The results are shown in Table 2.

[Table] As is clear from Table 2, the moisture resistance of the capacitor corresponds well with the hot water immersion test results of the aluminum vapor-deposited film, and the film capacitor using the coating film of the present invention has significantly improved moisture resistance and load life. I understand that.

Claims (1)

[Scope of Claims] 1 (A) A mixture of an alkyd resin and a melamine and/or a urea resin (B) A mixture of an acrylic resin and a melamine and/or a urea resin (C) A mixture with a 100% modulus of 80 Kg/cm ² or more Aluminum or zinc is vapor-deposited on a biaxially stretched thermoplastic resin film having a thermosetting resin coating with a thickness of 0.1μ or less on the surface selected from water-dispersible polyurethane or a mixture of polyurethane polyurea and melamine.
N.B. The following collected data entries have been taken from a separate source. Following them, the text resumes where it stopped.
Lemma brief_record_lists_reported_nodes_demo :
  SummaryInfo.Clusters (assemble false Demo.fleet Demo.start).1 !! 0%nat
  = Some (BriefRecord Demo.brief_a)
  ∧ BriefCluster.Size Demo.brief_a = goint.len (BriefCluster.Nodes Demo.brief_a).
Proof.
  assert (Hb : SummaryInfo.Clusters (assemble false Demo.fleet Demo.start).1 !! 0%nat
               = Some (BriefRecord Demo.brief_a)) by (vm_compute; reflexivity).
  split; [exact Hb|].
  exact (proj1 (proj2
    (brief_record_lists_reported_nodes false Demo.fleet Demo.start 0 Demo.brief_a Hb))).
Defined.

Lemma csv_has_one_line_per_counted_node_demo :
  total_nodes (SummaryInfo.Clusters (assemble false Demo.fleet Demo.start).1) < 2 ^ 63
  ∧ Z.of_nat (length (csv_rows (assemble false Demo.fleet Demo.start).1))
    = SummaryInfo.TotalNumNodes (assemble false Demo.fleet Demo.start).1.
Proof.
  assert (Hlt : total_nodes (SummaryInfo.Clusters (assemble false Demo.fleet Demo.start).1)
                < 2 ^ 63) by (vm_compute; reflexivity).
  split; [exact Hlt|].
  exact (proj1 (csv_has_one_line_per_counted_node Demo.fleet Demo.start Hlt)).
Defined.

Lemma nodes_after_the_answer_are_irrelevant_demo :
  poll_cluster false 0 Demo2.cluster_a' (new_summary Demo.fleet) Demo.start
  = poll_cluster false 0 Demo.cluster_a (new_summary Demo.fleet) Demo.start.
Proof.
  apply (nodes_after_the_answer_are_irrelevant false 0 Demo.cluster_a Demo2.cluster_a'
           (new_summary Demo.fleet) Demo.start
           ["http://a1:8091"; "http://a2:8091"] ["http://e1:8091"; "http://e3:8091"]
           Demo.pools_a Demo.pools_default_a
           (try_node Demo.cluster_a "http://a2:8091"
              (try_node Demo.cluster_a "http://a1:8091" Demo.start).2).2).
  - eapply polls_fail; [vm_compute; reflexivity|].
    eapply polls_answer. vm_compute. reflexivity.
  - reflexivity.
  - reflexivity.
  - reflexivity.
Defined.

Lemma empty_configuration_demo :
  (assemble true (ClusterList.mk nil_slice) Demo.start).2 = Demo.start
  ∧ csv_body (assemble true (ClusterList.mk nil_slice) Demo.start).1 = csv_header.
Proof.
  destruct (empty_configuration true (ClusterList.mk nil_slice) Demo.start eq_refl)
    as (Hst & Hcsv & _).
  split; [exact Hst|exact Hcsv].
Defined.

Lemma run_order_of_effects_demo :
  ∃ loop tail,
    log (main Demo.brief_csv Demo.start).2
    = [EvReadFile "clusters.json";
       EvPrint ("Working from config file: clusters.json" +:+ gostr.nl)] ++ loop ++ tail
    ∧ Forall (fleet_event (elems (ClusterList.Clusters Demo.fleet))) loop.
Proof.
  assert (Hcfg : CONFIG_FILE Demo.brief_csv ≠ EmptyString) by discriminate.
  destruct (run_order_of_effects Demo.brief_csv Demo.start "out.csv" Demo.start "fleet"
              (ReadFile "clusters.json" Demo.start).2 Demo.fleet
              eq_refl Hcfg eq_refl eq_refl eq_refl eq_refl)
    as (loop & tail & Hlog & Hall & _).
  exists loop, tail. split; [exact Hlog|exact Hall].
Defined.

Lemma bad_configuration_stops_the_run_demo :
  printed (log (main (H := Demo2.platform) Demo2.missing Demo2.start).2)
  = ["Error reading configuration file missing.json: no such file or directory"
     +:+ gostr.nl +:+ gostr.nl]
  ∧ printed (log (main (H := Demo2.platform) Demo2.broken Demo2.start).2)
    = ["Error parsing configuration file broken.json: "
       +:+ "invalid character '<' looking for beginning of value" +:+ gostr.nl +:+ gostr.nl].
Proof.
  assert (Hm : CONFIG_FILE Demo2.missing ≠ EmptyString) by discriminate.
  assert (Hb : CONFIG_FILE Demo2.broken ≠ EmptyString) by discriminate.
  split.
  - exact (proj1 (bad_configuration_stops_the_run (H := Demo2.platform) Demo2.missing
                    Demo2.start "out.json" Demo2.start
                    (inr (lib_error other_library_error "no such file or directory"))
                    (ReadFile (H := Demo2.platform) "missing.json" Demo2.start).2
                    (lib_error other_library_error "no such file or directory")
                    eq_refl Hm eq_refl eq_refl eq_refl eq_refl)).
  - exact (proj1 (bad_configuration_stops_the_run (H := Demo2.platform) Demo2.broken
                    Demo2.start "out.json" Demo2.start (inl "broken.json")
                    (ReadFile (H := Demo2.platform) "broken.json" Demo2.start).2
                    Demo.syntax_error
                    eq_refl Hb eq_refl eq_refl eq_refl eq_refl)).
Defined.

Lemma usage_and_nothing_else_demo :
  (main Demo.help_full_csv Demo.start).2
  = {| world := world Demo.start; log := log Demo.start ++ map EvPrint usage |}.
Proof.
  apply (usage_and_nothing_else Demo.help_full_csv Demo.start). left. reflexivity.
Defined.

Lemma first_version_leaves_failed_clusters_blank_demo :
  elems (ClusterList.Clusters Demo.fleet) !! 1%nat = Some Demo.cluster_b
  ∧ ∃ o, V1.SummaryInfo.Clusters (V1.assemble (H := Demo.platform) Demo2.decode_v1 Demo.fleet Demo.start).1
           !! 1%nat
         = Some (V1.slot_of o).
Proof.
  split; [reflexivity|].
  destruct (first_version_leaves_failed_clusters_blank (H := Demo.platform) Demo2.decode_v1 Demo.fleet
              Demo.start 1 Demo.cluster_b eq_refl)
    as (sta & tried & o & stb & _ & Hslot & _).
  exists o. exact Hslot.
Defined.

Lemma full_report_extends_first_version_demo :
  decoders_agree (H := Demo.platform) Demo2.decode_v1
  ∧ V1.SummaryInfo.Clusters (V1.assemble (H := Demo.platform) Demo2.decode_v1 Demo.fleet Demo.start).1
    = map v1_slot (SummaryInfo.Clusters (assemble true Demo.fleet Demo.start).1).
Proof.
  assert (Hagree : decoders_agree (H := Demo.platform) Demo2.decode_v1).
  { intros b. destruct b; reflexivity. }
  split; [exact Hagree|].
  exact (proj2 (proj2 (proj2 (proj2
    (full_report_extends_first_version (H := Demo.platform) Demo2.decode_v1 Demo.fleet Demo.start Hagree))))).
Defined.

Lemma first_version_run_order_demo :
  ∃ loop tail,
    log (V1.main (H := Demo.platform) Demo2.decode_v1 (V1.mk_Flags "clusters.json" "out.json" false)
           Demo.start).2
    = [EvPrint ("Using config file: clusters.json" +:+ gostr.nl);
       EvReadFile "clusters.json"] ++ loop ++ tail
    ∧ Forall (fleet_event (elems (ClusterList.Clusters Demo.fleet))) loop.
Proof.
  assert (Hcfg : V1.CONFIG_FILE (V1.mk_Flags "clusters.json" "out.json" false)
                 ≠ EmptyString) by discriminate.
  destruct (first_version_run_order (H := Demo.platform) Demo2.decode_v1
              (V1.mk_Flags "clusters.json" "out.json" false)
              Demo.start "out.json" Demo.start "fleet"
              (ReadFile "clusters.json"
                 (emit (EvPrint ("Using config file: clusters.json" +:+ gostr.nl))
                    Demo.start)).2
              Demo.fleet eq_refl Hcfg eq_refl eq_refl eq_refl)
    as (loop & tail & Hlog & Hall & _).
  exists loop, tail. split; [exact Hlog|exact Hall].
Defined.
(** * mystic.search.Searcher: a shallow embedding and its properties

    The development follows [src/mystic/search.py].  The class [Searcher]
    drives repeated ensemble runs ("sprays"), memoizes every converged
    member into an archive keyed by its rounded coordinates, and stops on a
    retry rule measured by archive growth.

    Modelling decisions, stated once:
    - Python floats are the exact rationals they denote ([Qc], canonical
      fractions, so that [==] on floats is Leibniz equality).  NaN,
      infinities and signed zero are outside the model.
    - the archive (a klepto [dict_archive], i.e. a [dict]) is a
      [gmap (list Qc) Qc]; no property below depends on iteration order,
      and [data.values()] is the second projection of [map_to_list].
    - the ensemble solver, its nested solvers and the map are external:
      one run of [solver.Solve] is an oracle [Solve], indexed by the number
      of runs performed so far (the solvers draw random starting points).
    - [print] has no effect on the state and is left out.
    - loops that the source writes with [while] take a fuel argument. *)

From Stdlib Require Import ZArith QArith Qcanon Qround.
From stdpp Require Import gmap strings list fin_maps sorting.

Local Open Scope Z_scope.

(** ** Floats and [round] *)

(** Nearest integer, ties to the even neighbour. *)
Definition round_half_even (q : Q) : Z :=
  let f := Qfloor q in
  match Qcompare (q - inject_Z f) (1 # 2) with
  | Lt => f
  | Gt => f + 1
  | Eq => if Z.even f then f else f + 1
  end.

(** [round(x, n)] of Python 3 on a float: the multiple of [10^-n] nearest to
    [x], ties to even.  (Python 2 breaks ties away from zero; nothing below
    looks at a tie.) *)
Definition pyround (x : Qc) (n : Z) : Qc :=
  let p := Qpower 10 n in
  Q2Qc (inject_Z (round_half_even (x * p)) / p).

(** ** Exceptions and results *)

Inductive exn : Type :=
  | AttributeError
  | ValueError
  | RuntimeError (msg : string)
  | OtherError (msg : string).

Inductive res (A : Type) : Type :=
  | Ok (a : A)
  | Err (e : exn).
Arguments Ok {A} a.
Arguments Err {A} e.

(** What a call that contains a [while] loop does within a given fuel. *)
Inductive outcome (A : Type) : Type :=
  | Returned (a : A)
  | Raised (e : exn)
  | OutOfFuel.
Arguments Returned {A} a.
Arguments Raised {A} e.
Arguments OutOfFuel {A}.

(** ** Collaborators' data *)

Abbreviation coords := (list Qc).

(** A monitor; [_filename] is present on a logging monitor only. *)
Record Monitor : Type := mkMonitor {
  _filename : option string;
  mon_log : list (coords * Qc)
}.

(** A converged nested solver. *)
Record Seeker : Type := mkSeeker {
  bestSolution : coords;
  bestEnergy : Qc;
  seeker_stepmon : Monitor
}.

(** ** klepto's [inf_cache] around [memo]

    [klepto] is an external library.  [inf_cache] is its unbounded
    memoizing decorator: the positional arguments are rounded with
    [round(_, tol)] and form the key (the keyword [out] is in [ignore]);
    when the key is in the cache the stored result is returned and the
    function is not evaluated (a hit), otherwise the function's result is
    stored under the key (a miss).  [info().size] is [len(cache)]. *)

Record CacheInfo : Type := mkInfo {
  hit : nat;
  miss : nat;
  info_size : nat
}.

Record Memo : Type := mkMemo {
  cache : gmap coords Qc;
  hits : nat;
  misses : nat
}.

Definition rounded_args (tol : Z) (args : coords) : coords :=
  (λ j, pyround j tol) <$> args.

Definition memo_call (tol : Z) (m : Memo) (args : coords) (out : Qc) : Memo * Qc :=
  let key := rounded_args tol args in
  match cache m !! key with
  | Some result => (mkMemo (cache m) (S (hits m)) (misses m), result)
  | None => (mkMemo (<[key := out]> (cache m)) (hits m) (S (misses m)), out)
  end.

Definition info (m : Memo) : CacheInfo :=
  mkInfo (hits m) (misses m) (size (cache m)).

(** ** The searcher *)

Section Searcher.

(** Objectives and termination conditions are opaque to the searcher. *)
Context {Model Stop : Type}.

(** An ensemble solver (an instance of the [sprayer] class): its
    configuration, and after [Solve] its converged members. *)
Record Ensemble : Type := mkEnsemble {
  ens_ndim : nat;
  ens_npts : Z;
  ens_objective : option Model;
  ens_termination : option Stop;
  ens_stepmon : Monitor;
  ens_min : coords;
  ens_max : coords;
  ens_id : option Z;
  ens_allSolvers : list Seeker
}.

Record Searcher : Type := mkSearcher {
  archive : gmap coords Qc;
  traj : bool;
  disp : bool;
  npts : Z;
  retry : Z;
  tol : Z;
  memtol : Z;
  _allSolvers : list Ensemble;
  _inv : bool;
  solver : option Ensemble   (* unset until [_configure] has run *)
}.

(** [Searcher(npts, retry, tol, memtol, archive, traj, disp)] *)
Definition __init__ (npts retry tol memtol : Z)
    (archive : option (gmap coords Qc)) (traj disp : bool) : Searcher :=
  {| archive := default ∅ archive;
     traj := traj; disp := disp;
     npts := npts; retry := retry; tol := tol; memtol := memtol;
     _allSolvers := []; _inv := false; solver := None |}.

(** The external world: the [k]-th run of [solver.Solve] on a configured
    copy yields that copy's converged members, in order. *)
Variable Solve : nat → Ensemble → list Seeker.

(** [mystic.munge.read_trajectories], which reads the (step, param, cost)
    columns from a log file given by name or from a monitor; it is not part
    of [search.py] and stays a parameter. *)
Inductive traj_source : Type :=
  | FromFile (filename : string)
  | FromMonitor (mon : Monitor).

Abbreviation trajectories := (list Z * list coords * list Qc)%type.

Variable read_trajectories : traj_source → res trajectories.

(** *** [_memoize] *)

Definition sign (inv : bool) : Qc := if inv then (- 1)%Qc else 1%Qc.

Definition _memoize (self : Searcher) (solver : Ensemble) (tol : Z) : Memo :=
  let l := sign (_inv self) in
  fold_left
    (λ memo _solver,
       let bestSol := bestSolution _solver in
       let bestRes := bestEnergy _solver in
       fst (memo_call tol memo bestSol (l * bestRes)%Qc))
    (ens_allSolvers solver)
    (mkMemo (archive self) 0 0).

(** *** [_configure] *)

Definition _configure (self : Searcher) (model : Model)
    (bounds : list (Qc * Qc)) (stop : option Stop) (monitor : option Monitor)
  : res Searcher :=
  let monitor := default (mkMonitor None []) monitor in
  let ndim := length bounds in
  (* [_min, _max = zip( *bounds )] cannot unpack when [bounds] is empty *)
  match bounds with
  | [] => Err ValueError
  | _ =>
      let _min := fst <$> bounds in
      let _max := snd <$> bounds in
      let s := {| ens_ndim := ndim; ens_npts := npts self;
                  ens_objective := Some model; ens_termination := stop;
                  ens_stepmon := monitor; ens_min := _min; ens_max := _max;
                  ens_id := None; ens_allSolvers := [] |} in
      Ok (mkSearcher (archive self) (traj self) (disp self) (npts self)
            (retry self) (tol self) (memtol self) (_allSolvers self)
            (_inv self) (Some s))
  end.

(** *** [_solve] and [_search]

    [k] counts the runs of [Solve] so far.  [_solve] works on a copy of
    [self.solver], an attribute that exists once [_configure] has run. *)

Definition set_id (id : Z) (e : Ensemble) : Ensemble :=
  mkEnsemble (ens_ndim e) (ens_npts e) (ens_objective e) (ens_termination e)
    (ens_stepmon e) (ens_min e) (ens_max e) (Some id) (ens_allSolvers e).

Definition set_members (l : list Seeker) (e : Ensemble) : Ensemble :=
  mkEnsemble (ens_ndim e) (ens_npts e) (ens_objective e) (ens_termination e)
    (ens_stepmon e) (ens_min e) (ens_max e) (ens_id e) l.

Definition _solve (self : Searcher) (k : nat) (id : Z) : res Ensemble :=
  match solver self with
  | None => Err AttributeError
  | Some configured =>
      let solver := set_id id configured in
      Ok (set_members (Solve k solver) solver)
  end.

Definition _search (self : Searcher) (k : nat) (sid : Z)
  : res (Searcher * nat * Z * Z) :=
  match _solve self k sid with
  | Err e => Err e
  | Ok sprayed =>
      let hist := if traj self then _allSolvers self ++ [sprayed]
                  else _allSolvers self in
      let sid := sid + Z.of_nat (length (ens_allSolvers sprayed)) in
      let memo := _memoize self sprayed (memtol self) in
      let size := Z.of_nat (info_size (info memo)) in
      Ok (mkSearcher (cache memo) (traj self) (disp self) (npts self)
            (retry self) (tol self) (memtol self) hist (_inv self)
            (solver self), S k, sid, size)
  end.

Definition UseTrajectories (self : Searcher) (traj : bool) : Searcher :=
  mkSearcher (archive self) traj (disp self) (npts self) (retry self)
    (tol self) (memtol self) (_allSolvers self) (_inv self) (solver self).

Definition Verbose (self : Searcher) (disp : bool) : Searcher :=
  mkSearcher (archive self) (traj self) disp (npts self) (retry self)
    (tol self) (memtol self) (_allSolvers self) (_inv self) (solver self).

(** *** [Search]

    What one outer round did, kept as a ghost log: the archive size at its
    start, the size reported by each spray in order, the size when the inner
    loop was left, and the counter after the round. *)
Record Round : Type := mkRound {
  osize : Z;
  sprays : list Z;
  rsize : Z;
  rcount : Z
}.

(** [while size > _size: _size = size; sid, size = self._search(sid)] *)
Fixpoint inner_loop (fuel : nat) (self : Searcher) (k : nat) (sid _size size : Z)
  : outcome (Searcher * nat * Z * Z * list Z) :=
  if bool_decide (size > _size) then
    match fuel with
    | O => OutOfFuel
    | S fuel =>
        let _size := size in
        match _search self k sid with
        | Err e => Raised e
        | Ok (self, k, sid, size) =>
            match inner_loop fuel self k sid _size size with
            | Returned (self, k, sid, size', log) =>
                Returned (self, k, sid, size', size :: log)
            | Raised e => Raised e
            | OutOfFuel => OutOfFuel
            end
        end
    end
  else Returned (self, k, sid, size, []).

(** [while self.retry > count: ...] *)
Fixpoint outer_loop (fuel : nat) (self : Searcher) (k : nat) (sid count : Z)
  : outcome (Searcher * nat * list Round) :=
  if bool_decide (retry self > count) then
    match fuel with
    | O => OutOfFuel
    | S fuel =>
        let _size := -1 in
        let osize := Z.of_nat (size (archive self)) in
        let size := osize in
        match inner_loop fuel self k sid _size size with
        | Returned (self, k, sid, size, log) =>
            let count := if bool_decide (size = osize) then count + 1 else 0 in
            match outer_loop fuel self k sid count with
            | Returned (self, k, rounds) =>
                Returned (self, k, mkRound osize log size count :: rounds)
            | Raised e => Raised e
            | OutOfFuel => OutOfFuel
            end
        | Raised e => Raised e
        | OutOfFuel => OutOfFuel
        end
    end
  else Returned (self, k, []).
A film capacitor with excellent moisture and heat resistance, which uses a dielectric as a dielectric and a metal vapor-deposited film as an electrode. 2. The capacitor according to claim 1, wherein the biaxially stretched thermoplastic film is a polyester film. 3 A thermoplastic resin film that is unstretched or stretched only in one direction contains (A) a mixture of alkyd resin and melamine and/or urea resin (B) a mixture of acrylic resin and melamine and/or urea resin (C) 100% A solution or aqueous dispersion of a resin selected from a water-dispersible polyurethane or a mixture of polyurethane polyurea and melamine having a modulus of 80 kg/cm ² or more is coated and dried, and then biaxially or in a direction perpendicular to the stretching direction. After stretching, aluminum or zinc is vacuum-deposited on a film obtained by heat treatment at a temperature range of 5 to 50°C below the melting point of the base film, and the deposited film is wound or laminated, and has excellent moisture and heat resistance. A method of manufacturing a film capacitor.